--- SOURCE DATA ---
Lemma ParseDuration_ns d : int64 d → ParseDuration (nanoseconds d) = Some d.
Proof.
  unfold int64, MinInt64, MaxInt64. intros Hd. unfold ParseDuration. destruct d as [|p|p]; [done|..].
  - pose proof (duration_sum_ns p) as Hs. unfold nanoseconds in *. rewrite FormatInt_pos in *.
    destruct (to_uint_head p) as (c & r & E & Hc & _). rewrite E, string_cons_app in *.
    destruct (digit_no_sign c Hc) as [-> ->]. cbv iota.
    replace (String.eqb (String c (r +:+ "ns")) "0") with false
      by (symmetry; apply String.eqb_neq; intros [= _ Hr]; by destruct r).
    cbn [String.eqb String.length]. rewrite Hs by lia. cbn [mbind option_bind]. by rewrite (proj2 (Z.ltb_ge _ _)) by lia.
  - unfold nanoseconds. rewrite FormatInt_neg, string_cons_app. change (Ascii.eqb "-" "-") with true. cbv iota.
    pose proof (duration_sum_ns p) as Hs. unfold nanoseconds in *. rewrite FormatInt_pos in *.
    destruct (to_uint_head p) as (c & r & E & Hc & _). rewrite E, string_cons_app in *.
    replace (String.eqb (String c (r +:+ "ns")) "0") with false
      by (symmetry; apply String.eqb_neq; intros [= _ Hr]; by destruct r).
    cbn [String.eqb String.length]. rewrite Hs by lia. cbn [mbind option_bind].
    destruct (decide (p = 2 ^ 63)%positive) as [->|Hne]; [done|]. rewrite (wrap64_id (Z.pos p)) by (unfold int64, MinInt64, MaxInt64; lia).
    rewrite wrap64_id by (unfold int64, MinInt64, MaxInt64; lia). done.
Qed.
(* ===== verification/Store.v ===== *)
(** * The Redis task store ([internal/redisstore/rdb.go])

    The Go methods of [Store], each over a [world]: the server's database and what
    the network will do to the next commands. A method that reads the clock or the
    random source takes the value read as an argument. *)

From S2P Require Import Prelude GoLib Model Storage Redis Keys Scripts Codec.

(** What happens to a command sent to the server: it is executed and answered, it
    fails before it is executed, or it is executed and the answer is lost. *)
Inductive net_event := NetOK | NetDown (reason : string) | NetLost (reason : string).

Section store.
Context `{Redis, TaskCodec}.

Record world := World { w_db : db; w_net : list net_event }.

Definition GoM (A : Type) : Type := world → world * result A.

Definition gret {A} (a : A) : GoM A := λ w, (w, inr a).
Definition gerr {A} (e : error) : GoM A := λ w, (w, inl e).
Definition gbind {A B} (m : GoM A) (k : A → GoM B) : GoM B := λ w,
  match m w with
  | (w, inl e) => (w, inl e)
  | (w, inr a) => k a w
  end.
(** [return fmt.Errorf("prefix: %w", err)] on an error. *)
Definition gwrap {A} (prefix : string) (m : GoM A) : GoM A := λ w,
  match m w with
  | (w, inl e) => (w, inl (Errorf_w prefix e))
  | (w, inr a) => (w, inr a)
  end.
Definition gresult {A} (r : result A) : GoM A := λ w, (w, r).

Definition run_script {A} (s : Script A) (d : db) : db * result A :=
  match s d with
  | (d, inl e) => (d, inl (errors_New e))
  | (d, inr a) => (d, inr a)
  end.

(** [script.Run(ctx, client, ...)] and the client's single commands. *)
Definition Run {A} (s : Script A) : GoM A := λ w,
  match w_net w with
  | NetDown e :: net => (World (w_db w) net, inl (errors_New e))
  | NetLost e :: net => (World (run_script s (w_db w)).1 net, inl (errors_New e))
  | NetOK :: net => let '(d, r) := run_script s (w_db w) in (World d net, r)
  | [] => let '(d, r) := run_script s (w_db w) in (World d [], r)
  end.
End store.

Arguments world {_}.
Arguments GoM {_} _.

Declare Scope go_scope.
Delimit Scope go_scope with go.
Notation "x <- m ;; k" := (gbind m (λ x, k))
  (at level 100, m at next level, right associativity) : go_scope.

(** [taskRank]: [fmt.Sprintf("%.3f", -float64(Priority)*1e15 + float64(ms))]. Every
    intermediate value is an integer-valued double; the product and the sum are rounded
    separately, as on a machine where Go does not fuse them. *)
Definition rankScore (priority ms : Z) : Z :=
  rnd53 (rnd53 (- rnd53 priority * 10 ^ 15) + rnd53 ms).

Definition taskRank (msg : TaskMessage) : string :=
  FormatInt (rankScore (Priority msg) (UnixMilli (CreatedAt msg))) +:+ ".000".

(** [fmt.Sprint] of a script reply. *)
Definition Sprint (r : reply) : string :=
  match r with IntReply z => FormatInt z | BulkReply s => s end.

(** [newAttemptID]: [value] is what [rand.Read] yields. *)
Definition newAttemptID (value : result (list Byte.byte)) : result string :=
  match value with inl e => inl e | inr bs => inr (hex_EncodeToString bs) end.

Module Store.
Section operations.
Context `{Redis, TaskCodec}.
(** The store's [leaseDuration] field. *)
Variable leaseDuration : Duration.
#[local] Open Scope go_scope.

Definition New : Duration := 30 * Second.
Definition SetLeaseDuration (d : Duration) : Duration := if 0 <? d then d else leaseDuration.

Definition Enqueue (msg : option TaskMessage) : GoM TaskMessage :=
  match Validate msg, msg with
  | Some err, _ => gerr err
  | None, None => gerr (errors_New "nil pointer dereference")
  | None, Some msg =>
      encoded <- gwrap "encode task" (gresult (Marshal msg)) ;;
      let rank := taskRank msg in
      result <- gwrap "enqueue task" (Run (enqueueScript
        (TaskKey (Queue msg) (ID msg)) (PendingKey (Queue msg)) (PendingRankKey (Queue msg))
        (SequenceKey (Queue msg)) encoded (ID msg) (FormatInt (Priority msg)) rank)) ;;
      if result =? 0 then gerr ErrTaskExists else gret (set_State StatePending msg)
  end.

Definition Schedule (msg : option TaskMessage) : GoM TaskMessage :=
  match Validate msg, msg with
  | Some err, _ => gerr err
  | None, None => gerr (errors_New "nil pointer dereference")
  | None, Some msg =>
      if IsZero (RunAt msg) then gerr (errors_New "scheduled task run time is required") else
      encoded <- gwrap "encode task" (gresult (Marshal msg)) ;;
      let rank := taskRank msg in
      result <- gwrap "schedule task" (Run (scheduleScript
        (TaskKey (Queue msg) (ID msg)) (ScheduledKey (Queue msg)) (SequenceKey (Queue msg))
        encoded (ID msg) (FormatInt (Priority msg)) rank (FormatInt (UnixMilli (RunAt msg))))) ;;
      if result =? 0 then gerr ErrTaskExists else gret (set_State StateScheduled msg)
  end.

(** [if lease <= 0 { lease = s.leaseDuration }]. *)
Definition lease_or_default (lease : Duration) : Duration :=
  if lease <=? 0 then leaseDuration else lease.

Definition Claim (value : result (list Byte.byte)) (queue : string) (now : Time)
    (lease : Duration) : GoM TaskMessage :=
  let lease := lease_or_default lease in
  attemptID <- gwrap "create claim attempt id" (gresult (newAttemptID value)) ;;
  values <- gwrap "claim task" (Run (claimScript
    (TaskKey queue "") (PendingRankKey queue) (PendingKey queue) (ActiveKey queue)
    (LeaseKey queue) (FormatInt (UnixMilli now)) (FormatInt (UnixMilli (Add now lease)))
    attemptID)) ;;
  match values with
  | [v0; v1] =>
      let status := default 0 (ParseInt (Sprint v0)) in
      if status =? 0 then gerr ErrQueueEmpty else
      msg <- gwrap "decode claimed task" (gresult (Unmarshal (Sprint v1))) ;;
      gret (set_AttemptID attemptID (set_State StateActive msg))
  | _ => gerr (errors_New "claim task: unexpected result []interface {}")
  end.

Definition limit_or_default (limit : Z) : Z := if limit <=? 0 then 100 else limit.

(** The loops of [MoveReady] over queues and sources, with the count so far. *)
Fixpoint MoveReady_sources (now : Time) (limit moved : Z) (queue : string)
    (sources : list string) : world → world * (Z * option error) := λ w,
  match sources with
  | [] => (w, (moved, None))
  | source :: sources =>
      match Run (moveReadyScript source (PendingKey queue) (PendingRankKey queue)
               (FormatInt (UnixMilli now)) (FormatInt limit) (queuePrefix queue +:+ "task:")) w with
      | (w, inl err) => (w, (moved, Some (Errorf_w "move ready tasks" err)))
      | (w, inr n) => MoveReady_sources now limit (moved + n) queue sources w
      end
  end.

Fixpoint MoveReady_queues (now : Time) (limit moved : Z) (queues : list string) :
    world → world * (Z * option error) := λ w,
  match queues with
  | [] => (w, (moved, None))
  | queue :: queues =>
      match MoveReady_sources now limit moved queue [ScheduledKey queue; RetryKey queue] w with
      | (w, (moved, Some err)) => (w, (moved, Some err))
      | (w, (moved, None)) => MoveReady_queues now limit moved queues w
      end
  end.

Definition MoveReady (now : Time) (limit : Z) (queues : list string) :
    world → world * (Z * option error) :=
  MoveReady_queues now (limit_or_default limit) 0 queues.

Definition AckSuccess (now : Time) (msg : TaskMessage) : GoM TaskMessage :=
  let completed := set_CompletedAt now (set_AttemptID "" (set_State StateCompleted msg)) in
  encoded <- gwrap "encode completed task" (gresult (Marshal completed)) ;;
  result <- gwrap "ack task" (Run (ackScript
    (TaskKey (Queue msg) (ID msg)) (ActiveKey (Queue msg)) (LeaseKey (Queue msg))
    (ID msg) encoded (FormatInt (UnixMilli now)) (AttemptID msg))) ;;
  if result =? 0 then gerr ErrInvalidTransition
  else gret (set_CompletedAt now (set_AttemptID "" (set_State StateCompleted msg))).

Definition ScheduleRetry (now : Time) (msg : TaskMessage) (at_ : Time) (reason : string) :
    GoM TaskMessage :=
  let retry := set_LastFailedAt now (set_LastError reason
                 (set_AttemptID "" (set_State StateRetry msg))) in
  encoded <- gwrap "encode retry task" (gresult (Marshal retry)) ;;
  result <- gwrap "schedule retry" (Run (retryScript
    (TaskKey (Queue msg) (ID msg)) (ActiveKey (Queue msg)) (LeaseKey (Queue msg))
    (RetryKey (Queue msg)) (ID msg) encoded (FormatInt (UnixMilli at_)) reason
    (AttemptID msg))) ;;
  if result =? 0 then gerr ErrInvalidTransition
  else gret (set_LastFailedAt now (set_LastError reason
               (set_AttemptID "" (set_State StateRetry msg)))).

Definition Archive (now : Time) (msg : TaskMessage) (reason : string) : GoM TaskMessage :=
  let archived := set_LastError reason (set_AttemptID "" (set_State StateArchived msg)) in
  encoded <- gwrap "encode archived task" (gresult (Marshal archived)) ;;
  result <- gwrap "archive task" (Run (archiveScript
    (TaskKey (Queue msg) (ID msg)) (ActiveKey (Queue msg)) (LeaseKey (Queue msg))
    (ArchivedKey (Queue msg)) (ID msg) encoded reason (FormatInt (UnixMilli now))
    (AttemptID msg))) ;;
  if result =? 0 then gerr ErrInvalidTransition
  else gret (set_LastError reason (set_AttemptID "" (set_State StateArchived msg))).

Definition Requeue (msg : TaskMessage) : GoM TaskMessage :=
  result <- gwrap "requeue task" (Run (requeueScript
    (TaskKey (Queue msg) (ID msg)) (ActiveKey (Queue msg)) (LeaseKey (Queue msg))
    (PendingKey (Queue msg)) (PendingRankKey (Queue msg)) (ID msg) (AttemptID msg))) ;;
  if result =? 0 then gerr ErrInvalidTransition
  else gret (set_AttemptID "" (set_State StatePending msg)).

Definition Get (queue id : string) : GoM TaskMessage :=
  values <- gwrap "get task" (Run (call (HMGET (TaskKey queue id) ["msg"; "state"; "attempt_id"]))) ;;
  match values with
  | [v0; v1; v2] =>
      match v0, v1 with
      | None, _ => gerr ErrTaskNotFound
      | Some _, None => gerr (errors_New "get task: state is missing")
      | Some v0, Some v1 =>
          msg <- gwrap "decode task" (gresult (Unmarshal v0)) ;;
          let msg := set_AttemptID "" (set_State v1 msg) in
          if String.eqb (State msg) StateActive then
            match v2 with
            | None => gerr (errors_New "get task: active attempt id is missing")
            | Some v2 =>
                if String.eqb v2 "" then gerr (errors_New "get task: active attempt id is missing")
                else gret (set_AttemptID v2 msg)
            end
          else gret msg
      end
  | _ => gerr (errors_New ("get task: unexpected field count " +:+ FormatInt (Z.of_nat (length values))))
  end.

Definition ExpiredIDs (now : Time) (queue : string) (limit : Z) : GoM (list string) :=
  let limit := limit_or_default limit in
  Run (call (ZRANGEBYSCORE (LeaseKey queue) (Score (FormatInt (UnixMilli now))) (Some (0, limit)))).

Definition GetDeadLetter (queue id : string) : GoM TaskMessage :=
  msg <- Get queue id ;;
  if String.eqb (State msg) StateArchived then gret msg else gerr ErrInvalidTransition.

Fixpoint ListDeadLetters_loop (queue : string) (ids : list string) : GoM (list TaskMessage) := λ w,
  match ids with
  | [] => (w, inr [])
  | id :: ids =>
      match GetDeadLetter queue id w with
      | (w, inl err) =>
          if errors_Is err ErrInvalidTransition then ListDeadLetters_loop queue ids w
          else (w, inl (Errorf_w ("read dead letter " +:+ id) err))
      | (w, inr msg) =>
          match ListDeadLetters_loop queue ids w with
          | (w, inl err) => (w, inl err)
          | (w, inr msgs) => (w, inr (msg :: msgs))
          end
      end
  end.

Definition ListDeadLetters (queue : string) (offset limit : Z) : GoM (list TaskMessage) :=
  if offset <? 0 then gerr (errors_New "dead-letter offset cannot be negative") else
  let limit := limit_or_default limit in
  ids <- gwrap "list dead letters"
    (Run (call (ZRANGE (ArchivedKey queue) offset (wrap64 (wrap64 (offset + limit) - 1))))) ;;
  ListDeadLetters_loop queue ids.

Definition ReplayDeadLetter (now : Time) (queue id : string) : GoM unit :=
  msg <- GetDeadLetter queue id ;;
  let msg := set_RunAt now (set_CompletedAt zeroTime (set_LastFailedAt zeroTime
               (set_LastError "" (set_RetryCount 0 (set_State StatePending msg))))) in
  encoded <- gwrap "encode replayed dead letter" (gresult (Marshal msg)) ;;
  result <- gwrap "replay dead letter" (Run (replayArchivedScript
    (TaskKey queue id) (ArchivedKey queue) (PendingKey queue) (PendingRankKey queue) id encoded)) ;;
  if result =? 0 then gerr ErrInvalidTransition else gret tt.

Definition DeleteDeadLetter (queue id : string) : GoM unit :=
  result <- gwrap "delete dead letter"
    (Run (deleteArchivedScript (TaskKey queue id) (ArchivedKey queue) id)) ;;
  if result =? 0 then
    _ <- GetDeadLetter queue id ;; gerr ErrInvalidTransition
  else gret tt.

Definition CleanupDeadLetters (queue : string) (before : Time) (limit : Z) : GoM Z :=
  let limit := limit_or_default limit in
  gwrap "cleanup dead letters" (Run (cleanupArchivedScript
    (ArchivedKey queue) (FormatInt (UnixMilli before)) (FormatInt limit)
    (queuePrefix queue +:+ "task:"))).

Definition ListArchived := ListDeadLetters.
Definition GetArchived := GetDeadLetter.
Definition ReplayArchived := ReplayDeadLetter.
Definition DeleteArchived := DeleteDeadLetter.
Definition CleanupArchived := CleanupDeadLetters.

Definition PendingCount (queue : string) : GoM Z := Run (call (ZCARD (PendingRankKey queue))).
Definition RetryCount (queue : string) : GoM Z := Run (call (ZCARD (RetryKey queue))).
Definition ArchivedCount (queue : string) : GoM Z := Run (call (ZCARD (ArchivedKey queue))).

(** [keys] and [args] of [ExtendLease]: nil tasks are skipped. *)
Fixpoint extend_args (queue : string) (tasks : list (option TaskMessage)) :
    list string * list string :=
  match tasks with
  | [] => ([], [])
  | None :: tasks => extend_args queue tasks
  | Some task :: tasks =>
      let '(keys, args) := extend_args queue tasks in
      (TaskKey queue (ID task) :: keys, ID task :: AttemptID task :: args)
  end.

Definition ExtendLease (queue : string) (tasks : list (option TaskMessage)) (now : Time)
    (lease : Duration) : GoM unit :=
  let lease := lease_or_default lease in
  match tasks with
  | [] => gret tt
  | _ =>
      let '(keys, args) := extend_args queue tasks in
      match keys with
      | [] => gret tt
      | _ =>
          _ <- gwrap "extend task leases" (Run (extendLeaseScript (LeaseKey queue :: keys)
                 (FormatInt (UnixMilli (Add now lease)) :: args))) ;;
          gret tt
      end
  end.
End operations.
End Store.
---
# [WHAT TO WORK ON]
Among the lines above, find each one containing the string "NetOK" and copy it.

# [RESPONSE TO THE EXERCISE]
Inductive net_event := NetOK | NetDown (reason : string) | NetLost (reason : string).
  | NetOK :: net => let '(d, r) := run_script s (w_db w) in (World d net, r)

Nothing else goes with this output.